Japanese Developer C.A. Mobile Gets Into Facebook with Bingo Derby

The latest international company to delve into the social gaming world is a Japanese mobile service provider by the name of C.A. Mobile. Since the Tokyo-based company focuses mostly on mobile content in the country, it partnered with French-Canadian developer, Montreal-based ODD1 to help it get a foothold with a simple little social Facebook app called Bingo Derby.

With a history of casual and mobile games – most recently the iPhone title Catch Me! If You Can – under its belt, ODD1 seems like a good choice. However, how did their first social game attempt measure up?

Well, Bingo Derby is quite the simple app, and isn’t exactly something that’s going to enthrall the user with overwhelming game play. It’s bingo, for the most part. Essentially players sit in a game with eight standard bingo cards and every couple of seconds a new number is called and is automatically marked off on all eight cards (since it is automatic, multiple games can, in fact, be played at once).

The standard rules of the game apply, which is five numbers in a row horizontally, vertically, or diagonally. Here is the gimmick though: it is Bingo “Derby,” comparable to a horse race in that players do not buy a bingo card, but bet on one. As numbers are called, a rating on the card will increase or decrease depending on how many numbers it is getting. Users will then pick one of those cards and bet a virtual currency – Coins – on it. The higher the rating is, the higher the payout, but the less likely it will win, while the lower ratings are the exact inverse.

Bingo Derby is amusing, at best, with its bright colors and quirky sounds, but unless you’re a fan of bingo in general, it probably isn’t going to be all that exciting. Furthermore, there doesn’t look to be any way to get more coins other than actually buying them, so any additional games after you lose everything become a bit… difficult. Granted, it is simulated “gambling,” but it shouldn’t simulate a completely empty wallet like the horse track does too.

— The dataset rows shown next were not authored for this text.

Lemma mismatch_is_fatal_witness :
    let r := compareVersions g0 false false wsinfo1 (run_of "cv-2") no_locals
               (world_of "cv-2" stale_versions staged_files) in
    res r = Raise (SystemExit 1)
    ∧ out r = fetched g0 false false (versions_path wsinfo1) stale_versions
              ++ [Print (mismatch_line (JStr "cv-2") (JStr "cv-9"))]
    ∧ st r = world_of "cv-2" stale_versions staged_files.
  Proof.
    apply (mismatch_is_fatal g0 false false wsinfo1 (run_of "cv-2") no_locals
             (world_of "cv-2" stale_versions staged_files) "cv-2" stale_versions
             (JStr "cv-9") 3); try reflexivity.
    left. lia.
  Defined.

End Mismatch.

Section Pairing.
Import Py Os Probe Probe.bcolors Facts Scenario.

Lemma out_then_ret {A B} (m : M A) (b : B) w : out ((m;; mret b) w) = out (m w).
  Proof.
    rewrite run_bind. destruct (res (m w)); [|reflexivity].
    unfold prepend. cbn [mret M_ret ret res st out]. apply app_nil_r.
  Qed.

  (** The requests of [diffVersions] once the pair is picked. *)
Lemma diffVersions_requests g Q D runBlob l w cv0 cv1 evs :
    pickVersions runBlob l w = Reply (Ok (cv0, cv1)) w evs → requested evs = [] →
    requested (out (diffVersions g Q D runBlob l w))
    = api g (download_path cv0)
      :: (if downloadable g w (download_path cv0) cv0tgzPath is Some _
          then [api g (download_path cv1)] else []).
  Proof.
    intros Hp Hevs. unfold diffVersions.
    erewrite run_bind_ok by exact Hp. cbn [out prepend].
    rewrite requested_app, Hevs. cbn [app].
    destruct (downloadVersions_cases g Q D cv0 cv1 w) as (evs0 & evs1 & H0 & H1 & Hc).
    destruct (downloadable g w (download_path cv0) cv0tgzPath) as [d0|].
    - destruct (downloadable g w (download_path cv1) cv1tgzPath) as [d1|].
      + erewrite run_bind_ok by exact Hc. cbn [out prepend].
        rewrite !requested_app, H0, H1.
        rewrite (proj2 (Offline_after_download _)). reflexivity.
      + erewrite run_bind_raise by exact Hc. cbn [out].
        rewrite requested_app, H0, H1. reflexivity.
    - erewrite run_bind_raise by exact Hc. cbn [out]. by rewrite H0.
  Qed.

Lemma endpoint_link_url g cv :
    api g (download_path cv) = fmt (TFE_ADDR g) +:+ py_str (endpoint_link cv).
  Proof. reflexivity. Qed.

(** C3.  On an answer to the listing with two or more members, as the
    service sends them, or once an earlier workspace of the report has set
    [multipleCV]: when the list holds at least two versions and position 0
    is the run's version, positions 0 and 1 are the pair handed on as
    current and previous (with the four lines about them printed when both
    identifiers and both links are truthy), and the requests are the
    listing, the download of position 0 and, once that archive is stored,
    the download of position 1.  Each download goes to the endpoint of the
    version's identifier, which for a version whose link is the one the
    service writes is [TFE_ADDR] followed by that link. *)
Theorem pair_is_selected_and_downloaded (g : globals) (QUIET DEBUG : bool) (ws : wsinfo)
    (runBlob : json) (l : locals) (w : world) (s : string) (blob : json) (n : Z)
    (e0 e1 : json) (rest : list json) (d0 c1 d1 : json) :
  subscripts runBlob cv_id_path = Ok (JStr s) → String.prefix "cv-" s = true →
  net w (api g (versions_path ws)) (bearer g) = Resp (BodyJson blob) →
  py_len blob = Ok n → 2 ≤ n ∨ multipleCV l = Some true →
  getitem blob (K "data") = Ok (JArr (e0 :: e1 :: rest)) →
  subscripts e0 [K "id"] = Ok (JStr s) →
  subscripts e0 [K "links"; K "download"] = Ok d0 →
  subscripts e1 [K "id"] = Ok c1 →
  subscripts e1 [K "links"; K "download"] = Ok d1 →
  let r := compareVersions g QUIET DEBUG ws runBlob l w in
  (∃ l', listVersions g QUIET DEBUG ws runBlob l w
         = Reply (Ok l') w (fetched g QUIET DEBUG (versions_path ws) blob)
         ∧ pickVersions runBlob l' w
           = Reply (Ok (JStr s, c1)) w (picked (JStr s) d0 c1 d1))
  ∧ requested (out r)
    = [api g (versions_path ws); api g (download_path (JStr s))]
      ++ (if downloadable g w (download_path (JStr s)) cv0tgzPath is Some _
          then [api g (download_path c1)] else [])
  ∧ (d0 = endpoint_link (JStr s)
     → api g (download_path (JStr s)) = fmt (TFE_ADDR g) +:+ py_str d0)
  ∧ (d1 = endpoint_link c1
     → api g (download_path c1) = fmt (TFE_ADDR g) +:+ py_str d1).
Proof.
  intros Hcv Hpre Hnet Hlen Hor Hdata H0 Hd0 H1 Hd1 r. subst r.
  destruct (len_of_keyed _ _ Hdata) as (n' & Hlen' & Hn').
  assert (1 ≤ n) as Hn by congruence.
  destruct (listVersions_multiple g QUIET DEBUG ws runBlob l w s blob n
              Hcv Hpre Hnet Hlen Hn Hor) as (l' & Hl & Hb & Hm).
  pose proof (pickVersions_pair runBlob l' w s blob e0 e1 rest d0 c1 d1
                Hcv Hb Hdata H0 Hd0 H1 Hd1) as Hp.
  split_and!.
  - by exists l'.
  - unfold compareVersions. erewrite run_bind_ok by exact Hl.
    rewrite Hm. cbn [read_local]. rewrite run_lift_ok. cbn [out prepend].
    rewrite requested_app, requested_fetched, out_then_ret.
    erewrite diffVersions_requests; [reflexivity | exact Hp | apply requested_picked].
  - intros ->. apply endpoint_link_url.
  - intros ->. apply endpoint_link_url.
Qed.

Lemma pair_is_selected_and_downloaded_witness :
  let g := g0 in
  let w := world_of "cv-2" served_pair staged_files in
  let r := compareVersions g false true wsinfo1 (run_of "cv-2") no_locals w in
  (∃ l', listVersions g false true wsinfo1 (run_of "cv-2") no_locals w
         = Reply (Ok l') w (fetched g false true (versions_path wsinfo1) served_pair)
         ∧ pickVersions (run_of "cv-2") l' w
           = Reply (Ok (JStr "cv-2", JStr "cv-1")) w
                   (picked (JStr "cv-2") (endpoint_link (JStr "cv-2")) (JStr "cv-1")
                           (endpoint_link (JStr "cv-1"))))
  ∧ requested (out r)
    = [api g (versions_path wsinfo1); api g (download_path (JStr "cv-2"))]
      ++ (if downloadable g w (download_path (JStr "cv-2")) cv0tgzPath is Some _
          then [api g (download_path (JStr "cv-1"))] else [])
  ∧ (endpoint_link (JStr "cv-2") = endpoint_link (JStr "cv-2")
     → api g (download_path (JStr "cv-2"))
       = fmt (TFE_ADDR g) +:+ py_str (endpoint_link (JStr "cv-2")))
  ∧ (endpoint_link (JStr "cv-1") = endpoint_link (JStr "cv-1")
     → api g (download_path (JStr "cv-1"))
       = fmt (TFE_ADDR g) +:+ py_str (endpoint_link (JStr "cv-1"))).
Proof.
  apply (pair_is_selected_and_downloaded g0 false true wsinfo1 (run_of "cv-2") no_locals
           (world_of "cv-2" served_pair staged_files) "cv-2" served_pair 3
           (served "cv-2") (served "cv-1") []
           (endpoint_link (JStr "cv-2")) (JStr "cv-1") (endpoint_link (JStr "cv-1")));
    try reflexivity.
  left. lia.
Defined.

End Pairing.

Section Archives.
Import Py Os Probe Probe.bcolors Facts Scenario.

(** C9.  When the comparison of two versions completes, both archives had
    been answered by the service and stored under the two fixed paths in
    [/var/tmp]; the trace then ends with the two extractions, the two
    removals and only then the lines of the diff, and neither archive file
    is left.  Whenever one of the two files cannot be removed,
    [removeArchives] ends in [exit(1)]. *)
Theorem archives_are_temporary (g : globals) (QUIET DEBUG : bool) (runBlob : json)
    (l : locals) (w : world) :
  res (diffVersions g QUIET DEBUG runBlob l w) = Ok tt →
  let r := diffVersions g QUIET DEBUG runBlob l w in
  (∃ cv0 cv1 d0 d1 pre,
     downloadable g w (download_path cv0) cv0tgzPath = Some d0
     ∧ downloadable g w (download_path cv1) cv1tgzPath = Some d1
     ∧ (let w' := st (downloadVersions g QUIET DEBUG cv0 cv1 w) in
        fs w' !! cv0tgzPath = Some (File d0) ∧ fs w' !! cv1tgzPath = Some (File d1))
     ∧ out r = pre ++ unpacked ++ map Print name_diff)
  ∧ fs (st r) !! cv0tgzPath = None
  ∧ fs (st r) !! cv1tgzPath = None
  ∧ (∀ w', ¬ (∃ a b, fs w' !! cv0tgzPath = Some (File a)
                     ∧ fs w' !! cv1tgzPath = Some (File b)) →
           res (removeArchives w') = Raise (SystemExit 1)).
Proof.
  intros H r. subst r. unfold diffVersions in *.
  apply bind_ok_inv in H as ([cv0 cv1] & Hp & H & E). rewrite E.
  rewrite pickVersions_frozen in H.
  apply bind_ok_inv in H as ([] & Hd & H & Ed).
  rewrite pickVersions_frozen, Ed.
  destruct (downloadVersions_cases g QUIET DEBUG cv0 cv1 w) as (evs0 & evs1 & _ & _ & Hc).
  destruct (downloadable g w (download_path cv0) cv0tgzPath) as [d0|] eqn:H0;
    [|rewrite Hc in Hd; discriminate].
  destruct (downloadable g w (download_path cv1) cv1tgzPath) as [d1|] eqn:H1;
    [|rewrite Hc in Hd; discriminate].
  destruct (unpack_trace _ H) as (Ho & Hf0 & Hf1).
  cbn [st out prepend]. split_and!.
  - exists cv0, cv1, d0, d1, (out (pickVersions runBlob l w) ++ evs0 ++ evs1).
    split_and!; [exact H0 | exact H1 | | | ].
    + rewrite Hc. cbn [st]. rewrite stored_lookup_ne by done. apply stored_lookup.
    + rewrite Hc. cbn [st]. apply stored_lookup.
    + rewrite Ho, Hc. cbn [out]. by rewrite <- !app_assoc.
  - exact Hf0.
  - exact Hf1.
  - intros w' Hno. pose proof (removeArchives_cases w') as Hr.
    destruct (fs w' !! cv0tgzPath) as [[|a]|]; try exact Hr.
    destruct (fs w' !! cv1tgzPath) as [[|b]|]; try exact Hr.
    destruct Hno. eauto.
Qed.

Lemma archives_are_temporary_witness :
  let l := {| cvListBlob := Some two_versions; firstCV := None; multipleCV := Some true |} in
  let w := world_of "cv-2" two_versions staged_files in
  let r := diffVersions g0 false false (run_of "cv-2") l w in
  (∃ cv0 cv1 d0 d1 pre,
     downloadable g0 w (download_path cv0) cv0tgzPath = Some d0
     ∧ downloadable g0 w (download_path cv1) cv1tgzPath = Some d1
     ∧ (let w' := st (downloadVersions g0 false false cv0 cv1 w) in
        fs w' !! cv0tgzPath = Some (File d0) ∧ fs w' !! cv1tgzPath = Some (File d1))
     ∧ out r = pre ++ unpacked ++ map Print name_diff)
  ∧ fs (st r) !! cv0tgzPath = None
  ∧ fs (st r) !! cv1tgzPath = None
  ∧ (∀ w', ¬ (∃ a b, fs w' !! cv0tgzPath = Some (File a)
                     ∧ fs w' !! cv1tgzPath = Some (File b)) →
           res (removeArchives w') = Raise (SystemExit 1)).
Proof.
  apply (archives_are_temporary g0 false false (run_of "cv-2")
           {| cvListBlob := Some two_versions; firstCV := None; multipleCV := Some true |}
           (world_of "cv-2" two_versions staged_files)).
  vm_compute. reflexivity.
Defined.
End Archives.

(** * Further properties *)

(** ** What a run never does *)

Section Confinement.
Import Py Os Probe Probe.bcolors Facts.

Section Steps.
Variable P : event → Prop.








End Steps.




End Confinement.

(** ** Start-up, [drawLine] and [handleDirectories] *)

Section StartUp.
Import Py Os Probe Probe.bcolors Facts Scenario.








End StartUp.

Section Directories.
Import Py Os Probe Probe.bcolors Facts Scenario.



Local Abbreviation delete_block g DEBUG dir :=
    (try_except
       ((if DEBUG
         then drawLine g ≫= λ _ : (),
              print (Magenta +:+ "Deleting temporary directory: " +:+ dir +:+ Endc)
         else mret ()) ≫= λ _ : (), shutil_rmtree dir)
       HOSError
       (λ error : pyexc,
          print "" ≫= λ _ : (),
          print (BRed +:+ "handleDirectories ERROR failed to " +:+ "delete" +:+ " "
                   +:+ dir +:+ ":" +:+ Endc)
          ≫= λ _ : (), print (exc_text error) ≫= λ _ : (), exit 1)).












End Directories.

(** ** [callTFE] *)

Section Calls.
Import Py Os Probe Probe.bcolors Facts Scenario.









End Calls.

(** ** The report, workspace by workspace *)

Section ReportSteps.
Import Py Os Probe Probe.bcolors Facts Scenario.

Frankly, this is a significant red flag as most games of a gambling nature (i.e. Texas Hold’Em Poker) will grant a daily set of coins as soon as you log in the first time. This allows players to always have a safety net if they lose everything. They can always “come back tomorrow” and try again. Of course, it’s more than just a player safety net when it does indeed get them to actually “come back tomorrow” as, usually, most developers want that anyway. If this exists for Bingo Derby, it certainly wasn’t noticeable.

On the upside, this is hardly a difficult issue to deal with, and is likely one of many additions the game will see. Already, C.A. Mobile and ODD1 have stated that they a “long-term exploitation plan for Bingo Derby,” and that “numerous updates are already planned.”